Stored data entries
Lemma trace_depends_on_residues_witness :
  (In 7 PRIMES /\ cubic_fits 10 (-4) /\ cubic_fits 3 3 /\
   10 mod 7 = 3 mod 7 /\ -4 mod 7 = 3 mod 7) /\
  local_trace 10 (-4) 7 = local_trace 3 3 7.
Proof.
  assert (H1 : cubic_fits 10 (-4)) by (apply cubic_fits_small; lia).
  assert (H2 : cubic_fits 3 3) by (apply cubic_fits_small; lia).
  assert (H3 : 10 mod 7 = 3 mod 7) by reflexivity.
  assert (H4 : -4 mod 7 = 3 mod 7) by reflexivity.
  split; [pose proof In_7_PRIMES; auto |
    exact (trace_depends_on_residues 10 (-4) 3 3 7 In_7_PRIMES H1 H2 H3 H4)].
Defined.

(** ** The glide loop (lines 77-87) *)

Lemma glide_loop_S (fuel : nat) (Np curr steps : Z) :
  glide_loop (S fuel) Np curr steps =
    if (curr >? 1) && (steps <? GLIDE_CAP) then
      let curr' :=
        if curr mod 2 =? 0 then Z.shiftr curr 1 else add64 (mul64 3 curr) 1 in
      let steps' := add64 steps 1 in
      if curr' <? Np then Some steps' else glide_loop fuel Np curr' steps'
    else Some steps.
Proof. reflexivity. Qed.

(** One turn of the loop, entered. *)
Lemma glide_turn (n Np curr steps : Z) :
  0 <= n -> 1 < curr -> 0 <= steps < 300 ->
  glide_loop (Z.to_nat (n + 1)) Np curr steps =
    if (if curr mod 2 =? 0 then curr / 2 else add64 (mul64 3 curr) 1) <? Np
    then Some (steps + 1)
    else glide_loop (Z.to_nat n) Np
           (if curr mod 2 =? 0 then curr / 2 else add64 (mul64 3 curr) 1)
           (steps + 1).
Proof.
  intros Hn Hcurr Hsteps.
  replace (Z.to_nat (n + 1)) with (S (Z.to_nat n)) by lia.
  rewrite glide_loop_S. unfold GLIDE_CAP.
  destruct (Z.gtb_spec curr 1) as [_|?]; [|lia].
  destruct (Z.ltb_spec steps 300) as [_|?]; [|lia].
  cbn [andb]. cbv zeta. rewrite shiftr_1_half.
  assert (Hadd : add64 steps 1 = steps + 1).
  { unfold add64. apply wrap64_small, small_in_int64. lia. }
  rewrite Hadd. reflexivity.
Qed.

Lemma glide_start (Np : Z) : glide Np = glide_loop (Z.to_nat (299 + 1)) Np Np 0.
Proof. reflexivity. Qed.

Lemma glide_loop_at_least (n Np curr steps : Z) :
  0 <= steps <= 300 -> 300 - steps <= n ->
  forall s, glide_loop (Z.to_nat n) Np curr steps = Some s -> steps <= s.
Proof.
  intros Hs Hf s Heq.
  destruct (glide_loop_total (Z.to_nat n) Np curr steps) as [s' [Hs' Hle]];
    unfold GLIDE_CAP; try lia.
  rewrite Heq in Hs'. injection Hs' as <-. lia.
Qed.

Lemma glide_is_zero_iff (Np : Z) : glide Np = Some 0 <-> Np <= 1.
Proof.
  split.
  - intros H0. destruct (Z_le_gt_dec Np 1) as [Hle|Hgt]; [exact Hle|].
    exfalso. rewrite glide_start, glide_turn in H0 by lia.
    match type of H0 with
    | (if ?c then _ else _) = _ => destruct c; [discriminate|]
    end.
    apply glide_loop_at_least in H0; lia.
  - intros Hle. rewrite glide_start.
    replace (Z.to_nat (299 + 1)) with (S (Z.to_nat 299)) by lia.
    rewrite glide_loop_S.
    destruct (Z.gtb_spec Np 1) as [?|_]; [lia|]. reflexivity.
Qed.

Lemma glide_of_even (Np : Z) : 2 <= Np -> Np mod 2 = 0 -> glide Np = Some 1.
Proof.
  intros HNp Heven. rewrite glide_start, glide_turn by lia.
  rewrite Heven. cbn [Z.eqb].
  assert (Hhalf : Np / 2 < Np) by (apply Z.div_lt; lia).
  apply Z.ltb_lt in Hhalf. rewrite Hhalf. reflexivity.
Qed.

**Activity**
Please retype every entry above exactly as it stands.

**Exercise result**
Lemma trace_depends_on_residues_witness :
  (In 7 PRIMES /\ cubic_fits 10 (-4) /\ cubic_fits 3 3 /\
   10 mod 7 = 3 mod 7 /\ -4 mod 7 = 3 mod 7) /\
  local_trace 10 (-4) 7 = local_trace 3 3 7.
Proof.
  assert (H1 : cubic_fits 10 (-4)) by (apply cubic_fits_small; lia).
  assert (H2 : cubic_fits 3 3) by (apply cubic_fits_small; lia).
  assert (H3 : 10 mod 7 = 3 mod 7) by reflexivity.
  assert (H4 : -4 mod 7 = 3 mod 7) by reflexivity.
  split; [pose proof In_7_PRIMES; auto |
    exact (trace_depends_on_residues 10 (-4) 3 3 7 In_7_PRIMES H1 H2 H3 H4)].
Defined.

(** ** The glide loop (lines 77-87) *)

Lemma glide_loop_S (fuel : nat) (Np curr steps : Z) :
  glide_loop (S fuel) Np curr steps =
    if (curr >? 1) && (steps <? GLIDE_CAP) then
      let curr' :=
        if curr mod 2 =? 0 then Z.shiftr curr 1 else add64 (mul64 3 curr) 1 in
      let steps' := add64 steps 1 in
      if curr' <? Np then Some steps' else glide_loop fuel Np curr' steps'
    else Some steps.
Proof. reflexivity. Qed.

(** One turn of the loop, entered. *)
Lemma glide_turn (n Np curr steps : Z) :
  0 <= n -> 1 < curr -> 0 <= steps < 300 ->
  glide_loop (Z.to_nat (n + 1)) Np curr steps =
    if (if curr mod 2 =? 0 then curr / 2 else add64 (mul64 3 curr) 1) <? Np
    then Some (steps + 1)
    else glide_loop (Z.to_nat n) Np
           (if curr mod 2 =? 0 then curr / 2 else add64 (mul64 3 curr) 1)
           (steps + 1).
Proof.
  intros Hn Hcurr Hsteps.
  replace (Z.to_nat (n + 1)) with (S (Z.to_nat n)) by lia.
  rewrite glide_loop_S. unfold GLIDE_CAP.
  destruct (Z.gtb_spec curr 1) as [_|?]; [|lia].
  destruct (Z.ltb_spec steps 300) as [_|?]; [|lia].
  cbn [andb]. cbv zeta. rewrite shiftr_1_half.
  assert (Hadd : add64 steps 1 = steps + 1).
  { unfold add64. apply wrap64_small, small_in_int64. lia. }
  rewrite Hadd. reflexivity.
Qed.

Lemma glide_start (Np : Z) : glide Np = glide_loop (Z.to_nat (299 + 1)) Np Np 0.
Proof. reflexivity. Qed.

Lemma glide_loop_at_least (n Np curr steps : Z) :
  0 <= steps <= 300 -> 300 - steps <= n ->
  forall s, glide_loop (Z.to_nat n) Np curr steps = Some s -> steps <= s.
Proof.
  intros Hs Hf s Heq.
  destruct (glide_loop_total (Z.to_nat n) Np curr steps) as [s' [Hs' Hle]];
    unfold GLIDE_CAP; try lia.
  rewrite Heq in Hs'. injection Hs' as <-. lia.
Qed.

Lemma glide_is_zero_iff (Np : Z) : glide Np = Some 0 <-> Np <= 1.
Proof.
  split.
  - intros H0. destruct (Z_le_gt_dec Np 1) as [Hle|Hgt]; [exact Hle|].
    exfalso. rewrite glide_start, glide_turn in H0 by lia.
    match type of H0 with
    | (if ?c then _ else _) = _ => destruct c; [discriminate|]
    end.
    apply glide_loop_at_least in H0; lia.
  - intros Hle. rewrite glide_start.
    replace (Z.to_nat (299 + 1)) with (S (Z.to_nat 299)) by lia.
    rewrite glide_loop_S.
    destruct (Z.gtb_spec Np 1) as [?|_]; [lia|]. reflexivity.
Qed.

Lemma glide_of_even (Np : Z) : 2 <= Np -> Np mod 2 = 0 -> glide Np = Some 1.
Proof.
  intros HNp Heven. rewrite glide_start, glide_turn by lia.
  rewrite Heven. cbn [Z.eqb].
  assert (Hhalf : Np / 2 < Np) by (apply Z.div_lt; lia).
  apply Z.ltb_lt in Hhalf. rewrite Hhalf. reflexivity.
Qed.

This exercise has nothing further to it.